拡張機能「Depth map library and poser」を使う
四つ目はweb UI用の拡張機能「Depth map library and poser」を使うことです。この拡張機能については既に下記の記事で詳しくご紹介しているのですが…
簡単にご説明すると、これはControlNetの「Depth」モデル用の手の画像が多数用意されている拡張機能です。Openpose Editorなど他の拡張機能と併用することで真価を発揮し、上手く使えばきれいな手を描かせることができます。
例えばDepth map library and poserとOpenposeEditorを使って下記のような画像を生成し、それをMulti ControlNet機能を使って同時に適用すると次のように手の崩れが少ないイラストを生成できました。
Depth map library and poser | OpenposeEditor | 生成結果 |
---|---|---|
ただこの方法は
- 結構手間がかかって面倒くさい
- 全体的な絵柄が若干崩れる可能性がある
- 手の形によっては成功率が悪くなる場合がある
(例:手の形がパーのときは成功しやすいが、チョキのときは成功しづらいとか)
といった欠点があります。上手く使い分けましょう。
Inpainting機能を使って指を修正する
最後に五つ目として、指が崩れてしまった場合はInpainting機能を使って修正するのも有効です。Inpainting機能については下記の記事で詳しくご紹介したのでここでは説明は省略しますが…
この機能を使うと例えば「他はバッチリなのに指が1本多い!惜しいなぁ…」といった場合にweb UIの中で簡単な修正を行うことができます。
具体例:指が1本多い場合の修正
では実際の具体例として、指が1本多い場合の修正例を挙げてみようと思います。元画像は下記のような感じです。
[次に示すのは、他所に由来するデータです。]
Lemma path_graph_invariant n : (0 < n)%N -> adjacency_invariant (path_graph n).
Proof.
move=> n0; split.
- by rewrite /=; move/ltP: n0; lia.
- exact: path_graph_len.
- move=> u v; rewrite !path_graph_adj.
  case: ifP => // /andP[/Z.leb_le Hu0 /Z.ltb_lt Hu1].
  rewrite !mem_path_adj => /orP[] /andP[H /eqP Ev]; subst v.
    move/Z.ltb_lt: H => H.
    have -> : (0 <=? u - 1) && (u - 1 <? Z.of_nat n).
      by apply/andP; split; [apply/Z.leb_le | apply/Z.ltb_lt]; lia.
    rewrite mem_path_adj; apply/orP; right; apply/andP.
    by split; [apply/Z.ltb_lt | apply/eqP]; lia.
  move/Z.ltb_lt: H => H.
  have -> : (0 <=? u + 1) && (u + 1 <? Z.of_nat n).
    by apply/andP; split; [apply/Z.leb_le | apply/Z.ltb_lt]; lia.
  rewrite mem_path_adj; apply/orP; left; apply/andP.
  by split; [apply/Z.ltb_lt | apply/eqP]; lia.
- move=> u v; rewrite path_graph_adj.
  case: ifP => // /andP[/Z.leb_le Hu0 /Z.ltb_lt Hu1].
  rewrite mem_path_adj => /orP[] /andP[H /eqP ->] /=.
    by move/Z.ltb_lt: H; lia.
  by move/Z.ltb_lt: H; lia.
Qed.

Lemma path_graph_simple n : simple_graph (path_graph n).
Proof.
move=> u; rewrite path_graph_adj; case: ifP => // _.
rewrite mem_path_adj /path_adj; split.
  case: (0 <? u); case: (u + 1 <? Z.of_nat n) => //=.
  by rewrite inE andbT; apply/eqP; lia.
by apply/negP => /orP[] /andP[_ /eqP]; lia.
Qed.

Lemma path_graph_4 : path_graph 4 = path4_graph.
Proof. by []. Qed.

(** ** The nesting of [dfs] on a path

    The traversals reach the vertex [u] of the path with exactly the
    vertices before [u] marked; the call at [u] then calls [dfs] at
    [u + 1], and so on to the end of the path. *)

Definition marked_below (n : nat) (V : seq bool) (u : Z) : Prop :=
  zlen V = Z.of_nat n /\
  forall x, 0 <= x < Z.of_nat n -> zget false V x = (x <? u).

Lemma marked_below_zset n V u :
  0 <= u < Z.of_nat n -> marked_below n V u -> marked_below n (zset V u true) (u + 1).
Proof.
move=> Hu [L H]; split; first by rewrite zlen_zset.
move=> x Hx; have Hin : inb V u by apply/inbP; rewrite L.
have Hx0 : 0 <= x by case: Hx.
rewrite (zget_zset _ _ Hin Hx0).
case: eqP => [->|Hne].
  by apply/esym/Z.ltb_lt; lia.
rewrite H //; apply/idP/idP => /Z.ltb_lt ?; apply/Z.ltb_lt; lia.
Qed.
Lemma strip_quotes_no_outer_quote (s : string) : no_outer_quote (strip_quotes s).
Proof. apply strip_chars_no_outer. reflexivity. Qed.

(** ** Converting rows *)

Lemma py_int_exn (s : string) (e : exn) : py_int s = inl e -> e = ValueError s.
Proof.
  unfold py_int. destruct (match strip_chars int_space s with
                           | String "+" ds => _ | _ => _ end);
    [destruct (_ <? _)%nat|]; congruence.
Qed.

Lemma getitem_exn (row : list string) (i : nat) (e : exn) :
  getitem row i = inl e -> exists m, e = IndexError m.
Proof. unfold getitem. destruct (nth_error row i); [discriminate|]. intros [= <-]; eauto. Qed.

(** The only exceptions the dictionary display can raise. *)
Lemma question_of_row_exn (row : list string) (e : exn) :
  question_of_row row = inl e ->
  (exists s, e = ValueError s) \/ (exists m, e = IndexError m).
Proof.
  unfold question_of_row, bind_exn. intros H.
  repeat
    (lazymatch type of H with
     | match ?x with inl _ => _ | inr _ => _ end = _ =>
         let E := fresh "E" in
         destruct x eqn:E;
         [ injection H as H; subst;
           first [ apply getitem_exn in E; right; exact E
                 | apply py_int_exn in E; left; eauto ] | ]
     end).
  discriminate.
Qed.

(** A record comes from six fields of its row, the two numbers read by
    [int] and the four texts stripped of white space and then of quotes. *)
Lemma question_of_row_ok (row : list string) (q : dict) :
  question_of_row row = inr q ->
  exists r0 r1 r2 r3 r4 r5 id max_points,
    row !! 0%nat = Some r0 /\ row !! 1%nat = Some r1 /\ row !! 2%nat = Some r2 /\
    row !! 3%nat = Some r3 /\ row !! 4%nat = Some r4 /\ row !! 5%nat = Some r5 /\
    py_int (strip r0) = inr id /\ py_int (strip r4) = inr max_points /\
    q = question_record id (strip_quotes (strip r1)) (strip_quotes (strip r2))
          (strip_quotes (strip r3)) max_points (strip_quotes (strip r5)).
Proof.
  unfold question_of_row, bind_exn, getitem. intros H.
  destruct row as [|r0 [|r1 [|r2 [|r3 [|r4 [|r5 rest]]]]]]; simpl in H;
    try discriminate;
    repeat match type of H with
    | match py_int ?s with _ => _ end = _ => destruct (py_int s) eqn:?; try discriminate
    end.
  injection H as <-. repeat eexists; eassumption.
Qed.
(** * Sales / debt / inventory workflow of the ISTECH sales dashboard

    A shallow embedding of the store-facing logic of the pages
    [Debtors], [Sales], [Analysis], [Dashboard] and of
    [lib/debtorStats.ts].

    Modelling conventions.
    - Row identifiers (uuids issued by the database) are natural numbers.
    - JavaScript numbers holding money (prices, costs, totals, amounts
      owed) are IEEE 754 double-precision numbers ([float]): every sum,
      product and difference is rounded to the nearest double, as the
      code's [+], [*] and [-] are.  Quantities and stock are integers
      ([Z]); where a quantity meets a price it is the double nearest to
      that integer.  A number written to the store is read back as the
      same number.  Instants ([Date], timestamps) are integers counting
      milliseconds.
    - The remote store is a record of tables; a table is the list of its
      rows in insertion order.  [update ... eq] rewrites every matching
      row, [delete ... eq] drops every matching row, [insert] appends.
    - Every call to the hosted service may fail.  The [World] carries a
      script of faults: the head of the script decides the next call, a
      failed call leaves the tables untouched and answers with
      [data = null] and the scripted error.
    - A mutation is a computation [M A]: from a world to an outcome
      (returned value or thrown error) and the world it leaves behind.
      Nothing is rolled back when an error is thrown. *)

From Stdlib Require Import ZArith QArith List String Bool Lia.
From Stdlib Require Import Permutation Sorted.
From Stdlib Require Import Floats.
Import ListNotations.
(** * Keycloak Terraform resource analyzer: a shallow embedding

    The development follows [keycloak_analyzer.py].  The analyzer works on the
    values that [json.loads] produces, so the embedding starts from a small
    model of those values and of the Python operations the analyzer applies
    to them ([dict.get], [in], [!=], truthiness, subscripting).  Operations
    that raise in Python return [Raise] here. *)

From Stdlib Require Import ZArith Floats.
From stdpp Require Import gmap strings list fin_maps.

Set Warnings "-register-all".

(** ** Values produced by [json.loads] *)

Inductive json :=
| JNull
| JBool (b : bool)
| JInt (z : Z)
| JFloat (f : float)
| JStr (s : string)
| JList (l : list json)
| JDict (m : gmap string json).

(** The exceptions that the modelled code can meet. *)
Inductive exn :=
| AttributeError
| TypeError
| KeyError
| CalledProcessError
| JSONDecodeError
| FileNotFoundError
| NotADirectoryError
| PermissionError.

Inductive result (A : Type) :=
| Ok (a : A)
| Raise (e : exn).
Arguments Ok {A} a.
Arguments Raise {A} e.

Definition bind {A B} (m : result A) (k : A -> result B) : result B :=
  match m with
  | Ok a => k a
  | Raise e => Raise e
  end.

Declare Scope py_scope.
Delimit Scope py_scope with py.
Notation "x <- m ;; k" := (bind m (fun x => k))
  (at level 100, m at next level, right associativity) : py_scope.
Open Scope py_scope.

(** Left fold of a loop body that may raise: [for x in l: acc = body acc x]. *)
Fixpoint for_each {A S} (body : S -> A -> result S) (acc : S) (l : list A) : result S :=
  match l with
  | [] => Ok acc
  | x :: rest => acc' <- body acc x;; for_each body acc' rest
  end.

(** A list comprehension [[f x for x in l]] whose body may raise. *)
Fixpoint comprehension {A B} (f : A -> result B) (l : list A) : result (list B) :=
  match l with
  | [] => Ok []
  | x :: rest => y <- f x;; ys <- comprehension f rest;; Ok (y :: ys)
  end.
(** * ip2cc: the prefix-indexing engine

    A shallow embedding of the Go packages [index] (Patricia trie and its
    binary codec), [snapshot] (snapshot directory manager and metadata) and of
    the build step of [cli.runUpdate], followed by the properties proved about
    them.

    Conventions of the embedding
    - Go [int] is modelled as [Z]; every position that occurs stays far below
      2^63, so no wrap-around is written for it.  The fixed-width conversions
      of the codec ([uint8], [uint16], [uint32]) are written out with [mod].
    - Go [byte] is [byte]; a [[]byte] is a [list byte]; a Go [string] is a
      [string] (a sequence of 8-bit characters).  A nil slice and an empty
      slice are both the empty list.
    - The trie is a tree of uniquely owned nodes, so the in-place updates of
      [insertRecursive] are modelled by rebuilding the path that was walked.
    - Go's [/] and [%] truncate toward zero: [Z.quot] and [Z.rem]. *)

From Stdlib Require Import ZArith List String Ascii Lia Bool Sorting Permutation.
From Stdlib Require Strings.Byte.
From Stdlib Require Import DecimalString.
From stdpp Require Import base list gmap strings.
From coqutil Require Import Byte.
Import ListNotations.
Local Open Scope Z_scope.

(* ================================================================== *)
(** * Part I: definitions                                              *)
(* ================================================================== *)

(** ** Errors and outcomes of fallible operations *)

Inductive error : Type :=
| ErrVersionMismatch        (* Insert: "IP version mismatch" *)
| ErrInvalidCIDR            (* InsertCIDR: "invalid CIDR ..." *)
| ErrReadHeader             (* loadTrie: "read header: ..." *)
| ErrInvalidMagic           (* loadTrie: "invalid magic: ..." *)
| ErrUnsupportedVersion     (* loadTrie: "unsupported index version ..." *)
| ErrDeserializeNodes       (* loadTrie: "deserialize nodes: ..." *)
| ErrReadCount              (* loadTrie: "read count: ..." *)
| ErrIO                     (* an error returned by the operating system *)
| ErrNoSnapshots            (* GetLatestSnapshot: "no snapshots available" *)
| ErrLoadMetadata           (* GetLatestSnapshot: "load metadata for ..." *)
| PanicNilDeref.            (* run-time panic: nil pointer dereference *)

Inductive result (A : Type) : Type :=
| Ok (a : A)
| Err (e : error).
Arguments Ok {A} a.
Arguments Err {A} e.

(** ** net/netip and strings: the library calls of [InsertCIDR]

    [netip.ParsePrefix], [Prefix.Masked], [Prefix.String] and
    [strings.ToUpper] belong to the Go standard library.  They are modelled
    here after their documented behaviour.  The IPv4 text form is modelled in
    full; the IPv6 text form (RFC 4291 parsing, RFC 5952 printing) is left to
    an interface, [IPv6Text], so that every property below holds for any
    IPv6 parser and printer. *)

Module Netip.

(** An address: its family and its bytes in network order (4 bytes for
    IPv4, 16 for IPv6).  The zero [Addr] of Go is not represented. *)
Record Addr : Type := mkAddr { Is6 : bool; octets : list byte }.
まずはじめに元画像をInpaintingにそのまま突っ込んでもあまりよい結果は得られないので、Photoshop等の画像編集ソフトで不要な指をザックリと消します。まあPhotoshopを本気で使えばこのくらい修正できてしまうのですが、ここではそれは本題ではないので消し方は雑で構いません。例として私はブラシツールとスポイトツールを使って不要な指を簡単に塗りつぶすだけの修正を行いました。
そうしたらこの画像をInpaintタブに入れて、いま修正を行った部分にマスクをかけます。
あとは呪文を記入して何回かガチャを引くと、次のように手が修正されてきれいなピースサインになったイラストが生成されました。
おわりに
以上、画像生成AIに手や指を上手く描かせるコツについて解説しました。もちろん上の方でも書いた通り、これらのコツを使っても成功率は100%にはならないのですが、それでも何もしない場合よりもかなり成功率が上がるはずです。イラスト生成が捗ると思いますのでぜひ皆さんも実際に試してみてください。
この記事が何かしら参考になれば幸いです。